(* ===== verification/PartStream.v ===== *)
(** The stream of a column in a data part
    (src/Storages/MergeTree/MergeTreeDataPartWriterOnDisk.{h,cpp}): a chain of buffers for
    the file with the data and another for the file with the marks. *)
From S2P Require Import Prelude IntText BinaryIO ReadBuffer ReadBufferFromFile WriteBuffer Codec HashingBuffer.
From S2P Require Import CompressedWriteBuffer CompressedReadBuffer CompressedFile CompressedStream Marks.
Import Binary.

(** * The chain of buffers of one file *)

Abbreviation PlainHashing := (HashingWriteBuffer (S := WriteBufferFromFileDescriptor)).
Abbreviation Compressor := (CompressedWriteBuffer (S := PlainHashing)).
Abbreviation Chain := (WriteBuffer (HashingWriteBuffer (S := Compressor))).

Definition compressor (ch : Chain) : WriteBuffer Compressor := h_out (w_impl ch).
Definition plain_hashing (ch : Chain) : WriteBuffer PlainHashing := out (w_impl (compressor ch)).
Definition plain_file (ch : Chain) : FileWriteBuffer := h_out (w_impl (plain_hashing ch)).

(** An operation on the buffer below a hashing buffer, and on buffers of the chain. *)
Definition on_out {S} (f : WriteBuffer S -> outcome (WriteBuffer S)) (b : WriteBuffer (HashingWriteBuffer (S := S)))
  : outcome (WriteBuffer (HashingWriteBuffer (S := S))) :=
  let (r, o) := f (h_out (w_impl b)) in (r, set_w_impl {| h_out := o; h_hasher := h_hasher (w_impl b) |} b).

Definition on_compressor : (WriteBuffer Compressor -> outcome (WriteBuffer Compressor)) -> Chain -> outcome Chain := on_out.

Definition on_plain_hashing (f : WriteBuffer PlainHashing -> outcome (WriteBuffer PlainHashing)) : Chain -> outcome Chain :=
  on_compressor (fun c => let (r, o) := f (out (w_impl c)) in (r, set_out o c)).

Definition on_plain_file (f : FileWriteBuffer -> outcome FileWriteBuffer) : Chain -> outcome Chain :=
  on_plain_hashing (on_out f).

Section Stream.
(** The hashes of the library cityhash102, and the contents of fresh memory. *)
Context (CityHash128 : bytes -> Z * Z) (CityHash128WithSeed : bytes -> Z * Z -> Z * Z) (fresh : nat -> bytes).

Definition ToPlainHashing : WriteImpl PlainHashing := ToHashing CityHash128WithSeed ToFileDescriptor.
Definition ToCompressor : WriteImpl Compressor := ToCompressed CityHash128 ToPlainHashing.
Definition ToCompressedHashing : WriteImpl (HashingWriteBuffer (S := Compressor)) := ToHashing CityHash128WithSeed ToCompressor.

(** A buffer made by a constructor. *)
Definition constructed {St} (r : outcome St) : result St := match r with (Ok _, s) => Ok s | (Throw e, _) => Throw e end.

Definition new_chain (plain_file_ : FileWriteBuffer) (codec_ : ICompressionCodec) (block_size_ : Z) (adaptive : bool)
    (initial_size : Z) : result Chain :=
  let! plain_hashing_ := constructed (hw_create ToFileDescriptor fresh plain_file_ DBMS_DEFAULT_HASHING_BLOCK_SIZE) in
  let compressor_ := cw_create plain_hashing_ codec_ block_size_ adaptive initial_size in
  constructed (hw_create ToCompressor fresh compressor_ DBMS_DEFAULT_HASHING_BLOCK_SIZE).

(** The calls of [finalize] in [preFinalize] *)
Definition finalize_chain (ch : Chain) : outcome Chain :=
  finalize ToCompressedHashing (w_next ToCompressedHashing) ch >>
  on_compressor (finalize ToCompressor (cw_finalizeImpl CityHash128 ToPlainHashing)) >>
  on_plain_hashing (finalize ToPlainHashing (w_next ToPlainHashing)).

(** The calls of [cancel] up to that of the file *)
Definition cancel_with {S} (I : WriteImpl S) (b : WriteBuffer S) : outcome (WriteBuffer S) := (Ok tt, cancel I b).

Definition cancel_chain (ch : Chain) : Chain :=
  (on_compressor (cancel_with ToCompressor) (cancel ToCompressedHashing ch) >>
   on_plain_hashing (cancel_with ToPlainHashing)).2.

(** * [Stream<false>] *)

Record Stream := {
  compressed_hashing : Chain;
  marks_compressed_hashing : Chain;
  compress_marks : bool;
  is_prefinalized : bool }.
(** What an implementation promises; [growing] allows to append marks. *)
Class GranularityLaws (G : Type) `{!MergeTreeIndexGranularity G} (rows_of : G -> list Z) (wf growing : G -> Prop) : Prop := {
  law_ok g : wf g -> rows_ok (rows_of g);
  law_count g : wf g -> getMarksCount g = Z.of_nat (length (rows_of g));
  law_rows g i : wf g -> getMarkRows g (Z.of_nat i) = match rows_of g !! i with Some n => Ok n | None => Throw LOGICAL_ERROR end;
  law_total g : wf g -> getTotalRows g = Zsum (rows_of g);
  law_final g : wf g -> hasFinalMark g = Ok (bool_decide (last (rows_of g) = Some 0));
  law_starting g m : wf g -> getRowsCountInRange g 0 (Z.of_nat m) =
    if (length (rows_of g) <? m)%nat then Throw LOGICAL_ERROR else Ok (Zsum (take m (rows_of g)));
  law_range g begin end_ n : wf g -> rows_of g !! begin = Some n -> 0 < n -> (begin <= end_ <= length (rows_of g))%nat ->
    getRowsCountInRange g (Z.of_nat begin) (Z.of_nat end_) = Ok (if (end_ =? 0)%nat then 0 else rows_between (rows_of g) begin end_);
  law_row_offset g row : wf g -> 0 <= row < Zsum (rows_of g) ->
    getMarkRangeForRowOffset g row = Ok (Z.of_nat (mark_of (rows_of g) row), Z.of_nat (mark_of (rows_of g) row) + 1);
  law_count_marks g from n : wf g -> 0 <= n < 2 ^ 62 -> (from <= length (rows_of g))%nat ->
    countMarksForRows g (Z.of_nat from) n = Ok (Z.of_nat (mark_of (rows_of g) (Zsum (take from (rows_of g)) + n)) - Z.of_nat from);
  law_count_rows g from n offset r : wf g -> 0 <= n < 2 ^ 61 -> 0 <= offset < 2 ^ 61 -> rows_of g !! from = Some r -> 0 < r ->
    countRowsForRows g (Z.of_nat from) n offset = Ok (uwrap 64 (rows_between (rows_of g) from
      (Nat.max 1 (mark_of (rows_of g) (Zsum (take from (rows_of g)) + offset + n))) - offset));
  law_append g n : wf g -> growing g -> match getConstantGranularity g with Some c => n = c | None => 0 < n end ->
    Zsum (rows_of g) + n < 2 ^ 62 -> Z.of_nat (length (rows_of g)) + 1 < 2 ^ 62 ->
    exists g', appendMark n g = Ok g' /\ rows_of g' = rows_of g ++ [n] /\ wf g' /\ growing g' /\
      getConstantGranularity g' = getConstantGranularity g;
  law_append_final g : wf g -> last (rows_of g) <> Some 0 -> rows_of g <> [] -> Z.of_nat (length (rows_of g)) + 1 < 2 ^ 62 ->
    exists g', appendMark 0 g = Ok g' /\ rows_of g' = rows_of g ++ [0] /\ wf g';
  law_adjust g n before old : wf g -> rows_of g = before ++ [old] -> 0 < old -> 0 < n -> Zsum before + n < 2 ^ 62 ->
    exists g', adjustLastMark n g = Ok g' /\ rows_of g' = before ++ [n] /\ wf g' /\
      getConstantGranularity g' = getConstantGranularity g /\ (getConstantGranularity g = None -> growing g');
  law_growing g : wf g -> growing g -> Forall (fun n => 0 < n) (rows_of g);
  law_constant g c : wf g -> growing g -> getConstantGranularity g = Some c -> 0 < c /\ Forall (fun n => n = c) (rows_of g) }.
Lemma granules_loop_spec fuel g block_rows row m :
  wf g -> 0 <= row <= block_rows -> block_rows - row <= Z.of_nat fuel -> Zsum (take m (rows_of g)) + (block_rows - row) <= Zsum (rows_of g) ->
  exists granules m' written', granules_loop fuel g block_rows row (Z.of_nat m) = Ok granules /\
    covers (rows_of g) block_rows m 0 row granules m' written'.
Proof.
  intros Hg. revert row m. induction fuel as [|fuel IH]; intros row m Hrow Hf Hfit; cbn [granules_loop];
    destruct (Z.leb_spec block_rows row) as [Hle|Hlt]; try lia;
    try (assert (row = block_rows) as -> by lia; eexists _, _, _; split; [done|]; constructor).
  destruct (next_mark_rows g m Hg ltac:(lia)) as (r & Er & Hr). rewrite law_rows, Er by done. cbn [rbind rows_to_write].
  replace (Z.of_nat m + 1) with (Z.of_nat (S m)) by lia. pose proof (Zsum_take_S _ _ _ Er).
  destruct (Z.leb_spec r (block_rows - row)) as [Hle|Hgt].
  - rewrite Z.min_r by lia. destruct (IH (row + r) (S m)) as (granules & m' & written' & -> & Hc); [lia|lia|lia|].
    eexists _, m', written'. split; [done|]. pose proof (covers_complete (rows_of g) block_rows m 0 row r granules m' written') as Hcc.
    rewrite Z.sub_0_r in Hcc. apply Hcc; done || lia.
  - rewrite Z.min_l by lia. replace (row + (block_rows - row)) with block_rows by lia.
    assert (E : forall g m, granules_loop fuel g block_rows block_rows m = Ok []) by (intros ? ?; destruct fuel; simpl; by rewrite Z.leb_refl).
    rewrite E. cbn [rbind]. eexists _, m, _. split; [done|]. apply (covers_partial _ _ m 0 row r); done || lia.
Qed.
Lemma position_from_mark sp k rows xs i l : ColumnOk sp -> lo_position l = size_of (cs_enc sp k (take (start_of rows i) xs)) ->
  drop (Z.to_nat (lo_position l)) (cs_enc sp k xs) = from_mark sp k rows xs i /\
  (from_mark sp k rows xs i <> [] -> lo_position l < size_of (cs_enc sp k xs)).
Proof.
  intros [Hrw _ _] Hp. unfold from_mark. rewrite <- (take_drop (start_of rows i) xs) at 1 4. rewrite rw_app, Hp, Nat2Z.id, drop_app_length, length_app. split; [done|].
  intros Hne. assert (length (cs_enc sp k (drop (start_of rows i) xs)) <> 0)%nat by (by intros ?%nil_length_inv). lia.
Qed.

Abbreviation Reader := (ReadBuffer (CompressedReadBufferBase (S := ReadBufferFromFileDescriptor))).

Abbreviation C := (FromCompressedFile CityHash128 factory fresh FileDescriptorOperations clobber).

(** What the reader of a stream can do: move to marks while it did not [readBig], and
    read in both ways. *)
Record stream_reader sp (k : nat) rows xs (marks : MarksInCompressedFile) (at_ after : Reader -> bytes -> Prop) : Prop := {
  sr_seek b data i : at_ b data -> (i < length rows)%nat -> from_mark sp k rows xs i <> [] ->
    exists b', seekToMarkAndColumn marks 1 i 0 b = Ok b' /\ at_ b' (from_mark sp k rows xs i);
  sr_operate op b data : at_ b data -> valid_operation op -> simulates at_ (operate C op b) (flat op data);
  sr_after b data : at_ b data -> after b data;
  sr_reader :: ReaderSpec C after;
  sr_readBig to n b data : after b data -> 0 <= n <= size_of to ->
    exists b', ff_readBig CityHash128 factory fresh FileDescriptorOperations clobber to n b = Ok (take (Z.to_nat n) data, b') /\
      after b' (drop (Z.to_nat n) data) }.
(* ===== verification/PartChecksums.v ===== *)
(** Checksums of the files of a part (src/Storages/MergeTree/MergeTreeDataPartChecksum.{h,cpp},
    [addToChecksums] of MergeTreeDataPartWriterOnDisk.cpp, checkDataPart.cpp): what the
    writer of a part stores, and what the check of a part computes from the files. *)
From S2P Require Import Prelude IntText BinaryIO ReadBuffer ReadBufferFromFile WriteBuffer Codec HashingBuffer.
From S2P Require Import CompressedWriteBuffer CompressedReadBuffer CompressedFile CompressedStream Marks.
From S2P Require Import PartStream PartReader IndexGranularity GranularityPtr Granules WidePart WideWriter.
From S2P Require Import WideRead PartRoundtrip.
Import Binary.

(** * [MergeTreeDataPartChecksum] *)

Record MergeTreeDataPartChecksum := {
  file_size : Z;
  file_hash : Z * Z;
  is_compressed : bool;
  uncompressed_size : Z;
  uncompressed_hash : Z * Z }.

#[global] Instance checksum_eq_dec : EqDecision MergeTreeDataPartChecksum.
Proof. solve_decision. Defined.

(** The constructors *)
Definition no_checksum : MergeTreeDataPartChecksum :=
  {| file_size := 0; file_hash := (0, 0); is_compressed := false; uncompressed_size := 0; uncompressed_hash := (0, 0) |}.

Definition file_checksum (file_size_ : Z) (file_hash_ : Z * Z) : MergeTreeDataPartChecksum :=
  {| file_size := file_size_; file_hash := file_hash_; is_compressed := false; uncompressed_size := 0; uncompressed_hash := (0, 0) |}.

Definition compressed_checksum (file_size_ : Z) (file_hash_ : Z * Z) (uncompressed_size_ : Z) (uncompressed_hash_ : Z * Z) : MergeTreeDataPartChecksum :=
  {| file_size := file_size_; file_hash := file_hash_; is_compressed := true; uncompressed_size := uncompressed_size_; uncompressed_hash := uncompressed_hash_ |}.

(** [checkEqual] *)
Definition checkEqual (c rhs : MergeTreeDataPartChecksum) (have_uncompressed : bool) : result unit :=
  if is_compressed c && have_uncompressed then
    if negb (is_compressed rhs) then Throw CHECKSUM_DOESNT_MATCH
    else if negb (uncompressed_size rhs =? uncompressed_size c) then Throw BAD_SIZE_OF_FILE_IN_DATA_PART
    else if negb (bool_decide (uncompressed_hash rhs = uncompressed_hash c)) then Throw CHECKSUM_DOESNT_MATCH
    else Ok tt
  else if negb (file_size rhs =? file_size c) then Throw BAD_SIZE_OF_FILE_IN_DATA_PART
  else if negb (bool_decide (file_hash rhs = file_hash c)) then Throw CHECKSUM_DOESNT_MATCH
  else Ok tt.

Work order - The required output is every line above from the one with "law_append g n" down to the one with "getConstantGranularity g' = getConstantGranularity g /\", restated word for word, ends included.

Solution for this exercise -
  law_append g n : wf g -> growing g -> match getConstantGranularity g with Some c => n = c | None => 0 < n end ->
    Zsum (rows_of g) + n < 2 ^ 62 -> Z.of_nat (length (rows_of g)) + 1 < 2 ^ 62 ->
    exists g', appendMark n g = Ok g' /\ rows_of g' = rows_of g ++ [n] /\ wf g' /\ growing g' /\
      getConstantGranularity g' = getConstantGranularity g;
  law_append_final g : wf g -> last (rows_of g) <> Some 0 -> rows_of g <> [] -> Z.of_nat (length (rows_of g)) + 1 < 2 ^ 62 ->
    exists g', appendMark 0 g = Ok g' /\ rows_of g' = rows_of g ++ [0] /\ wf g';
  law_adjust g n before old : wf g -> rows_of g = before ++ [old] -> 0 < old -> 0 < n -> Zsum before + n < 2 ^ 62 ->
    exists g', adjustLastMark n g = Ok g' /\ rows_of g' = before ++ [n] /\ wf g' /\
      getConstantGranularity g' = getConstantGranularity g /\ (getConstantGranularity g = None -> growing g');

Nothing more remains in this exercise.